What to do if you feel you've been discriminated against
What to do first
If you find it difficult to access a local service - for example, you cannot call a telephone helpline because you're deaf - you should contact the organisation and let them know. It is in their interest to make sure everyone can use their service.
It's best to offer constructive suggestions as to how the service provider could improve the way their services are provided. Explain the difficulty you have in accessing their service and give examples of how other businesses have solved the problem, if you know of any.
If the service provider agrees to make an adjustment, ask if they can put it in writing. This will help you follow up your request if the service provider does not keep their promise.

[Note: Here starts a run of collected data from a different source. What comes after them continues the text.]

(* ===== verification/NodeSync.v ===== *)
(** * Nodes of a user cluster and their machines

    The handlers that keep the nodes of the management server ([v3.Node], called machines
    here as in the code) in step with the nodes of the user cluster ([corev1.Node]):
    pkg/controllers/user/nodesyncer, and pkg/node, which says which machine stands for
    which node. *)

From stdpp Require Import base gmap list strings.
From Stdlib Require Import Ascii ZArith Lia.
From S2P Require Import Prelude.
From S2P Require Import GoLib.
From S2P Require Import KubeTypes.
From S2P Require Import KubeObjects.
From S2P Require Import Kube.
From S2P Require Import KubeRules.
From S2P Require Import KubeSim.
From S2P Require Import Frame.
From S2P Require Import Cond.
From S2P Require Import NodePools.
From S2P Require Import NetPolicy.

Open Scope go_scope.

Module NodeSync.

Notation annotationName := "management.cattle.io/nodesyncer" (only parsing).
Notation externalAddressAnnotation := "rke.cattle.io/external-ip" (only parsing).
Notation NodeConditionRegistered := "Registered" (only parsing).

(** ** Which machine stands for which node (pkg/node) *)

Definition GetNodeName (machine : Node) : string :=
  if negb (String.eqb (node_NodeName machine) "") then node_NodeName machine else
  match node_NodeConfig machine with Some cfg => rke_HostnameOverride cfg | None => "" end.

Definition getNodeInternalAddress (node : CoreNode) : string :=
  match List.find (λ a, String.eqb (na_Type a) "InternalIP") (cnt_Addresses (cnode_Status node)) with
  | Some a => na_Address a
  | None => ""
  end.

Definition machineAddress (machine : Node) : string :=
  match node_NodeConfig machine with
  | Some cfg => if String.eqb (rke_InternalAddress cfg) "" then rke_Address cfg else rke_InternalAddress cfg
  | None => ""
  end.

Definition IsNodeForNode (node : CoreNode) (machine : Node) : bool :=
  if String.eqb (GetNodeName machine) (Name (cnode_meta node)) then true
  else if String.eqb (machineAddress machine) "" then false
  else String.eqb (machineAddress machine) (getNodeInternalAddress node).

(** The loop over the addresses: it stops at the first external one. *)
Fixpoint endpoint_ips (internalIP : string) (l : list NodeAddress) : string * string :=
  match l with
  | [] => ("", internalIP)
  | ip :: l =>
    if String.eqb (na_Type ip) "ExternalIP" && negb (String.eqb (na_Address ip) "") then (na_Address ip, internalIP)
    else if String.eqb (na_Type ip) "InternalIP" && negb (String.eqb (na_Address ip) "")
    then endpoint_ips (na_Address ip) l else endpoint_ips internalIP l
  end.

Information for businesses on their responsibilities under the Disability Discrimination Act
You may find it useful to refer service providers to the Equality Commission for Northern Ireland website for more information about making their services accessible to customers with disabilities. You could also tell them that the Equality Commission can advise service providers about their responsibilities under the DDA and how they can meet these.
- Download: Making access to goods and services easier for customers with disabilities (PDF 1.6 MB)
- Help with PDF files
Where to get more formal help
If talking to a service provider about your needs doesn't result in any changes, the first place to turn for help and advice is the Equality Commission for Northern Ireland. The commission supports people with disabilities in securing their rights under the Disability Discrimination Act.